Endothelium-dependent contraction and direct relaxation induced by baicalein in rat mesenteric artery.

The vascular effect of purified baicalein from Scutellaria baicalensis Georgi (Huangqin) was examined in rat isolated mesenteric arteries. Baicalein exerts both contractile and relaxant effects on the U46619-, phenylephrine- or high K+-contracted endothelium-intact arteries. In endothelium-denuded arteries, the contractile response to baicalein (0.3-10 microM) was absent while the relaxant response to baicalein (30-300 microM) remained. Pretreatment with 100 microM N(G)-nitro-L-arginine (L-NNA) or 3 microM methylene blue abolished the baicalein-induced contraction while 10 microM indomethacin or 100 nM BQ610 had no effect. Pretreatment with baicalein (3-10 microM) significantly attenuated the relaxation induced by acetylcholine or by A23187. In contrast, baicalein did not affect the sodium nitroprusside-induced relaxation in endothelium-denuded arteries. Baicalein also concentration dependently inhibited the contractile response to 1 microM phorbol 12,13-diacetate (PDA) in Ca2+-free solution. Baicalein had little effect on the contractile response to 60 mM K+ or to 10 mM caffeine in endothelium-denuded arteries.
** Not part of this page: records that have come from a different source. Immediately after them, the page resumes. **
(** With a clock that is not negative, the first request of [Run] is
    the fetch the rotation selects, by the Unix time modulo seven: the
    matches of one of six leagues, or the crypto news; no other fetch
    follows. *)
Theorem Run_first_request now :
  (0 <= now)%Z ->
  exists f rest,
    traceOf (run (Run w now)) = f :: rest
    /\ existsb isFetch rest = false
    /\ f = match Z.rem now 7 with
           | 0 => EvFetchMatches (leagueMatchesURL PremierLeague)
           | 1 => EvFetchMatches (leagueMatchesURL LaLiga)
           | 2 => EvFetchMatches (leagueMatchesURL Bundesliga)
           | 3 => EvFetchMatches (leagueMatchesURL SerieA)
           | 4 => EvFetchMatches (leagueMatchesURL Ligue1)
           | 5 => EvFetchMatches (leagueMatchesURL IrishPremier)
           | _ => EvFetchNews cryptoNewsURL
           end%Z.
Proof.
  intros Hpos.
  assert (Hr : (0 <= Z.rem now 7 < 7)%Z).
  { split; [apply Z.rem_nonneg; lia|apply Z.rem_bound_pos; lia]. }
  assert (Hpub : forall g f rest,
             forallb isProvider rest = true ->
             traceOf (g []) = f :: rest ->
             exists rest',
               traceOf (bind g publish []) = f :: rest'
               /\ existsb isFetch rest' = false).
  { intros g f rest Hrest E. rewrite bind_eq.
    assert (Hnf : existsb isFetch rest = false).
    { clear E. induction rest as [|x rest IH]; [reflexivity|].
      simpl in Hrest. apply andb_true_iff in Hrest as [Hx Hrest].
      simpl. rewrite (IH Hrest). destruct x; try discriminate Hx; reflexivity. }
    destruct (g []) as [[content [e|]] t'|t']; cbn [traceOf] in E; subst t';
      cbv beta iota.
    - exists rest. auto.
    - destruct (publish_result content (f :: rest)) as (err & Hp & _).
      exists (rest ++ [EvPost content]). split; [exact (f_equal traceOf Hp)|].
      rewrite existsb_app, Hnf. reflexivity.
    - exists rest. auto. }
  assert (Hleague : forall league leagueName,
             exists rest',
               traceOf (bind (generateLeagueNewsFromAPI w league leagueName)
                             publish [])
               = EvFetchMatches (leagueMatchesURL league) :: rest'
               /\ existsb isFetch rest' = false).
  { intros league leagueName.
    destruct (generateLeagueNewsFromAPI_shape w league leagueName)
      as [(e & _ & E)|[(rest & _ & E & Hrest)
                       |(c & e & rest & _ & E & Hrest & _)]];
      unfold run in E;
      [apply (Hpub _ _ [])|apply (Hpub _ _ rest)|apply (Hpub _ _ rest)];
      try reflexivity; try assumption; rewrite E; reflexivity. }
  assert (Hcrypto :
             exists rest',
               traceOf (bind (generateCryptoNewsFromAPI w) publish [])
               = EvFetchNews cryptoNewsURL :: rest'
               /\ existsb isFetch rest' = false).
  { destruct (generateCryptoNewsFromAPI_shape w)
      as [(e & _ & E)|[(rest & _ & E & Hrest)
                       |(c & e & rest & _ & E & Hrest & _)]];
      unfold run in E;
      [apply (Hpub _ _ [])|apply (Hpub _ _ rest)|apply (Hpub _ _ rest)];
      try reflexivity; try assumption; rewrite E; reflexivity. }
  unfold run, Run. fold publish.
  destruct (Z.rem now 7) as [|p|p]; [| |lia].
  - destruct (Hleague PremierLeague (lit "PremierLeague")) as (r & E & H). eauto.
  - destruct p as [[[q|q|]|[q|q|]|]|[[q|q|]|[q|q|]|]|]; try lia.
    + destruct (Hleague Ligue1 (lit "Ligue1")) as (r & E & H).
      destruct (Hleague IrishPremier (lit "IrishPremierDivision")) as (r5 & E5 & H5).
      eauto.
    + destruct (Hleague SerieA (lit "SerieA")) as (r & E & H). eauto.
    + destruct Hcrypto as (r & E & H). eauto.
    + destruct (Hleague Ligue1 (lit "Ligue1")) as (r & E & H). eauto.
    + destruct (Hleague Bundesliga (lit "Bundesliga")) as (r & E & H). eauto.
    + destruct (Hleague LaLiga (lit "LaLiga")) as (r & E & H). eauto.
Qed.
End PublishingResults.

(** [Run] returns no error only when it has posted: its last request
    is the post, the only one of the run; the string [Run] handed to
    [postToTwitter] for it has at most 280 bytes (the request carries
    the JSON encoding of that string), and the answer to it had status
    201 and a body that decodes. *)
Theorem Run_success (w : World) (now : Z) (t : list Event) :
  run (Run w now) = Returned None t ->
  exists before content body resp,
    t = before ++ [EvPost content]
    /\ existsb isPost before = false
    /\ len content <= 280
    /\ twitter w content = PostResponse 201 body (DecodeOk resp).
Proof. apply Run_success_aux. Qed.

Lemma Run_success_witness :
  exists before content body resp,
    traceOf (run (Run Samples.fluent 1762000000)) = before ++ [EvPost content]
    /\ existsb isPost before = false
    /\ len content <= 280
    /\ twitter Samples.fluent content = PostResponse 201 body (DecodeOk resp).
Proof.
  apply (Run_success Samples.fluent 1762000000
           (traceOf (run (Run Samples.fluent 1762000000)))).
  vm_compute. reflexivity.
Defined.

Lemma Run_first_request_witness :
  exists f rest,
    traceOf (run (Run Samples.fluent 1762000000)) = f :: rest
    /\ existsb isFetch rest = false
    /\ f = match Z.rem 1762000000 7 with
           | 0 => EvFetchMatches (leagueMatchesURL PremierLeague)
           | 1 => EvFetchMatches (leagueMatchesURL LaLiga)
           | 2 => EvFetchMatches (leagueMatchesURL Bundesliga)
           | 3 => EvFetchMatches (leagueMatchesURL SerieA)
           | 4 => EvFetchMatches (leagueMatchesURL Ligue1)
           | 5 => EvFetchMatches (leagueMatchesURL IrishPremier)
           | _ => EvFetchNews cryptoNewsURL
           end%Z.
Proof.
  apply (Run_first_request Samples.fluent 1762000000). lia.
Defined.

(** Whatever happens, [Run] posts at most once, and the post is then
    its last request. *)
Theorem Run_posts_at_most_once (w : World) (now : Z) :
  exists before posts,
    traceOf (run (Run w now)) = before ++ posts
    /\ existsb isPost before = false
    /\ forallb isPost posts = true
    /\ List.length posts <= 1.
Proof.
  assert (Hno : forall f rest,
             isFetch f = true -> forallb isProvider rest = true ->
             existsb isPost (f :: rest) = false).
  { intros f rest Hf Hr. cbn [existsb].
    destruct (providers_not_posts rest Hr) as [_ ->].
    destruct f; try discriminate Hf; reflexivity. }
  destruct (Run_shape w now)
    as [(f & e & Hf & E)
       |[(f & rest & Hi & Hf & Hrest & [E|[(e & E)|(err & c & Hlen & E)]])
        |(err & E)]];
    rewrite E; cbn [traceOf].
  - exists [f], []. split; [reflexivity|]. split; [|auto].
    destruct f; try discriminate Hf; reflexivity.
  - exists (f :: rest), []. rewrite app_nil_r. auto.
  - exists (f :: rest), []. rewrite app_nil_r. auto.
  - exists (f :: rest), [EvPost c]. auto.
  - exists [], [EvPost []]. auto.
Qed.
The baicalein-induced relaxation was unaffected by 1 microM glibenclamide or by 3 mM tetraethylammonium ions in endothelium-denuded arteries. These results indicate that baicalein at low concentrations caused a contractile response and inhibited the endothelium-dependent relaxation, probably through inhibition of endothelial nitric oxide (NO) formation/release. At higher concentrations, baicalein relaxed the arterial smooth muscle partially through inhibition of the protein kinase C-mediated contractile mechanism.